Reputation: 4309
How can I show which special character was a match in each row of the single column dataframe?
Sample dataframe:
a <- data.frame(name=c("foo","bar'","ip_sum","four","%23","2_planet!","@abc!!"))
determining if the string has a special character:
a$name_cleansed <- gsub("([-./&,])|[[:punct:]]","\\1",a$name) #\\1 puts back the exception we define (dash and slash)
a <- a %>% mutate(has_special_char=if_else(name==name_cleansed,FALSE,TRUE))
Upvotes: 1
Views: 1186
Reputation: 5788
Base R regex solution using (caret) not "^" operator:
gsub("(^[-./&,])|[^[:punct:]]", "", a$name)
Also if you want a data.frame returned:
within(a, {
special_char <- gsub("(^[-./&,])|[^[:punct:]]", "", name);
has_special_char <- special_char != ""})
If you only want unique special characters per name as in @Ronak Shah's answer:
within(a, {
special_char <- sapply(gsub("(^[-./&,])|[^[:punct:]]", "", a$name),
function(x){toString(unique(unlist(strsplit(x, ""))))});
has_special_char <- special_char != ""
}
Upvotes: 0
Reputation: 389012
You can use str_extract
if we want only first special character.
library(stringr)
str_extract(a$name,'[[:punct:]]')
#[1] NA "'" "_" NA "%" "_" "@"
If we need all of the special characters we can use str_extract_all
.
sapply(str_extract_all(a$name,'[[:punct:]]'), function(x) toString(unique(x)))

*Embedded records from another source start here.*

Lemma submit_pieces_spec pieces st :
  script_parts (submit_pieces pipeline voice pieces st)
  = script_parts st ++ stripped_nonempty pieces
  ∧ tts_futures (submit_pieces pipeline voice pieces st)
    = tts_futures st
      ++ ((λ t, _synthesize_segment pipeline t voice)
            <$> stripped_nonempty pieces).
Proof.
  revert st. unfold stripped_nonempty.
  induction pieces as [|p pieces IH]; intros st.
  - cbn. by rewrite !app_nil_r.
  - change (submit_pieces pipeline voice (p :: pieces) st)
      with (submit_pieces pipeline voice pieces
              (submit_nonempty pipeline voice (strip p) st)).
    destruct (IH (submit_nonempty pipeline voice (strip p) st)) as [-> ->].
    unfold submit_nonempty.
    destruct (strip p) as [|c t] eqn:E; cbn [is_empty].
    + rewrite filter_cons_False by (by rewrite E; intros []). done.
    + rewrite filter_cons_True by (by rewrite E).
      cbn [_submit_paragraph script_parts tts_futures].
      rewrite !fmap_cons, E, <-!app_assoc. done.
Qed.

Lemma push_fold deltas text buffer pieces st0 :
  split_nn text = pieces ++ [buffer] →
  ∃ pieces' last,
    split_nn (text ++ concat deltas) = pieces' ++ [last]
    ∧ foldl (push pipeline voice)
            (buffer, submit_pieces pipeline voice pieces st0) deltas
      = (last, submit_pieces pipeline voice pieces' st0).
Proof.
  revert text buffer pieces.
  induction deltas as [|chunk deltas IH]; intros text buffer pieces H.
  - exists pieces, buffer. by rewrite app_nil_r.
  - cbn [foldl concat]. unfold push at 2. cbn [fst snd].
    destruct (drain_split (buffer ++ chunk)
                (submit_pieces pipeline voice pieces st0))
      as (pieces2 & last2 & Hs & ->).
    rewrite <-submit_pieces_app.
    rewrite app_assoc. apply IH.
    rewrite (split_nn_app _ _ _ _ H), Hs. by rewrite app_assoc.
Qed.

Lemma stream_script_spec deltas :
  stream_script pipeline voice deltas
  = submit_pieces pipeline voice (split_nn (concat deltas))
                  (StreamState [] [] 0).
Proof.
  unfold stream_script.
  destruct (push_fold deltas [] [] [] (StreamState [] [] 0))
    as (pieces & last & Hs & Hf); [done|].
  cbn [submit_pieces foldl app] in Hf. rewrite Hf.
  cbn [app] in Hs. rewrite Hs, submit_pieces_app. done.
Qed.

(** The paragraphs submitted and the futures held after the stream. *)
Lemma stream_script_paragraphs deltas :
  script_parts (stream_script pipeline voice deltas)
  = stripped_nonempty (split_nn (concat deltas))
  ∧ tts_futures (stream_script pipeline voice deltas)
    = (λ text, _synthesize_segment pipeline text voice)
        <$> stripped_nonempty (split_nn (concat deltas)).
Proof.
  rewrite stream_script_spec.
  destruct (submit_pieces_spec (split_nn (concat deltas))
              (StreamState [] [] 0)) as [-> ->].
  done.
Qed.

(** C9. The paragraphs that [create_podcast] submits to synthesis, and joins
    with blank lines into the saved script, are a function of the concatenated
    text of the deltas alone: for every sequence of deltas they are the
    stripped components of the whole text split on a blank line, the
    components that strip to nothing left out, in order. *)
Theorem stream_paragraphs_of_text (deltas : list str) :
  let paragraphs :=
    strip <$> filter (λ p, strip p ≠ []) (split_nn (concat deltas)) in
  script_parts (stream_script pipeline voice deltas) = paragraphs
  ∧ tts_futures (stream_script pipeline voice deltas)
    = (λ text, _synthesize_segment pipeline text voice) <$> paragraphs
  ∧ script (create_podcast pipeline deltas voice) = join nn paragraphs.
Proof.
  cbn zeta. unfold create_podcast. cbn [script].
  destruct (stream_script_paragraphs deltas) as [-> ->].
  done.
Qed.

Example stream_deltas_cut_separator :
  script_parts
    (stream_script (λ _ _, Ok []) (lit "v")
       [lit "One." ++ [NL]; [NL; NL] ++ lit " Two"; lit ". " ++ [NL]; [NL]])
  = [lit "One."; lit "Two."].
Proof. vm_compute. reflexivity. Qed.

End narration.

(** ** Audio assembly *)

Lemma pause_length : Z.of_nat (length pause) = 9600%Z.
Proof. vm_compute. reflexivity. Qed.

Lemma collect_segment_spec acc seg :
  collect_segment acc seg = acc ++ (if decide (seg = []) then [] else [seg; pause]).
Proof.
  unfold collect_segment. destruct seg; cbn; [by rewrite app_nil_r|done].
Qed.

Lemma collect_fold_concat segs acc :
  concat (foldl collect_segment acc segs) = concat acc ++ assemble segs.
Proof.
  revert acc. unfold assemble.
  induction segs as [|seg segs IH]; intros acc; cbn [foldl].
  - cbn. by rewrite app_nil_r.
  - rewrite IH, collect_segment_spec. destruct (decide (seg = [])) as [->|Hne].
    + rewrite filter_cons_False by (by intros []). by rewrite app_nil_r.
    + rewrite filter_cons_True by done.
      rewrite concat_app, fmap_cons. cbn [concat].
      by rewrite app_nil_r, <-!app_assoc.
Qed.

Lemma collect_fold_empty segs acc :
  is_empty (foldl collect_segment acc segs) = true
  ↔ acc = [] ∧ Forall (λ seg, seg = []) segs.
Proof.
  revert acc. induction segs as [|seg segs IH]; intros acc; cbn [foldl].
  - destruct acc; cbn; split; try done; by intros [? _].
  - rewrite IH, collect_segment_spec, Forall_cons.
    destruct (decide (seg = [])) as [->|Hne].
    + rewrite app_nil_r. tauto.
    + split; [|tauto]. intros [H _]. by destruct acc.
Qed.

Lemma combine_fold segs :
  combine (foldl collect_segment [] segs) = assembled segs.
Proof.
  unfold combine, assembled.
  destruct (is_empty _) eqn:E.
  - apply collect_fold_empty in E as [_ E]. by rewrite decide_True.
  - rewrite decide_False.
    + by rewrite collect_fold_concat.
    + intros H. rewrite (proj2 (collect_fold_empty segs [])) in E; done.
Qed.

Lemma collect_audio_ok segs acc :
  collect_audio (Ok <$> segs) acc = Ok (foldl collect_segment acc segs).
Proof.
  revert acc. induction segs as [|seg segs IH]; intros acc; [done|].
  cbn. apply IH.
Qed.

Section assembly.
Context (pipeline : engine) (voice : str).

Lemma synthesize_all_ok paragraphs segs acc :
  Forall2 (λ para seg, _synthesize_segment pipeline para voice = Ok seg)
          paragraphs segs →
  synthesize_all pipeline voice paragraphs acc
  = Ok (foldl collect_segment acc segs).
Proof.
  intros H. revert acc.
  induction H as [|para seg paragraphs segs Hs _ IH]; intros acc; [done|].
  cbn [synthesize_all foldl]. rewrite Hs. apply IH.
Qed.

Lemma synthesized_futures paragraphs segs :
  Forall2 (λ para seg, _synthesize_segment pipeline para voice = Ok seg)
          paragraphs segs →
  (λ text, _synthesize_segment pipeline text voice) <$> paragraphs
  = Ok <$> segs.
Proof.
  induction 1 as [|para seg paragraphs segs Hs _ IH]; [done|].
  by rewrite !fmap_cons, Hs, IH.
Qed.

(** C5, as the code has it. When every paragraph is synthesized, the samples
    handed to the encoder by [create_podcast] and by [generate_audio] are the
    non-empty segments in paragraph order, each followed by one pause of 9600
    zero samples (0.4 s at 24000 samples per second); an empty segment adds no
    audio and no pause. The run fails with "No audio was generated" exactly
    when every segment is empty. *)
Theorem audio_assembly :
  Z.of_nat (length pause) = 9600%Z
  ∧ (∀ deltas segs,
       Forall2 (λ para seg, _synthesize_segment pipeline para voice = Ok seg)
               (script_parts (stream_script pipeline voice deltas)) segs →
       combined (create_podcast pipeline deltas voice)
       = if decide (Forall (λ seg, seg = []) segs)
         then Err (ValueError (lit "No audio was generated"))
         else Ok (concat ((λ seg, seg ++ pause)
                            <$> filter (λ seg, seg ≠ []) segs)))
  ∧ (∀ script segs,
       Forall2 (λ para seg, _synthesize_segment pipeline para voice = Ok seg)
               (script_paragraphs script) segs →
       generate_audio pipeline script voice
       = if decide (Forall (λ seg, seg = []) segs)
         then Err (ValueError (lit "No audio was generated"))
         else Ok (concat ((λ seg, seg ++ pause)
                            <$> filter (λ seg, seg ≠ []) segs))).
Proof.
  split_and!.
  - apply pause_length.
  - intros deltas segs H. unfold create_podcast. cbn [combined].
    destruct (stream_script_paragraphs pipeline voice deltas) as (Hp & Hf).
    rewrite Hf, <-Hp.
    rewrite (synthesized_futures _ _ H), collect_audio_ok.
    apply combine_fold.
  - intros script0 segs H. unfold generate_audio.
    rewrite (synthesize_all_ok _ _ _ H). apply combine_fold.
Qed.

End assembly.

(** ** Thread pools: futures are read by index *)

Lemma pool_step_length {A} (calls : list (result A)) slots i :
  length (match calls !! i with
          | Some r => <[i := Some r]> slots
          | None => slots
          end) = length slots.
Proof. destruct (calls !! i); by rewrite ?length_insert. Qed.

#[1] "" "'" "_" "" "%" "_, !" "@, !"
To exclude certain symbols, we can use
exclude_symbol <- c('-', '.', '/', '&', ',')
sapply(str_extract_all(a$name,'[[:punct:]]'), function(x)
toString(setdiff(unique(x), exclude_symbol)))
Upvotes: 1
Reputation: 521457
We can use grepl
here for a base R option:
a$has_special_char <- grepl("(?![-./&,])[[:punct:]]", a$name, perl=TRUE)
a$special_char <- ifelse(a$has_special_char, sub("^.*([[:punct:]]).*$", "\\1", a$name), NA)
a
name has_special_char special_char
1 foo FALSE <NA>
2 bar' TRUE '
3 ip_sum TRUE _
4 four FALSE <NA>
5 %23 TRUE %
6 2_planet! TRUE !
7 @abc!! TRUE !
Data:
a <- data.frame(name=c("foo","bar'","ip_sum","four","%23","2_planet!","@abc!!"))
The above logic returns, arbitrarily, the first symbol character, if present, in each name, otherwise returning NA
. It reuses the has_special_char
column to determine if a symbol occurs in the name already.
Edit:
If you want a column which shows all special characters, then use:
a$all_special_char <- ifelse(a$has_special_char, gsub("[^[:punct:]]+", "", a$name), NA)
Upvotes: 1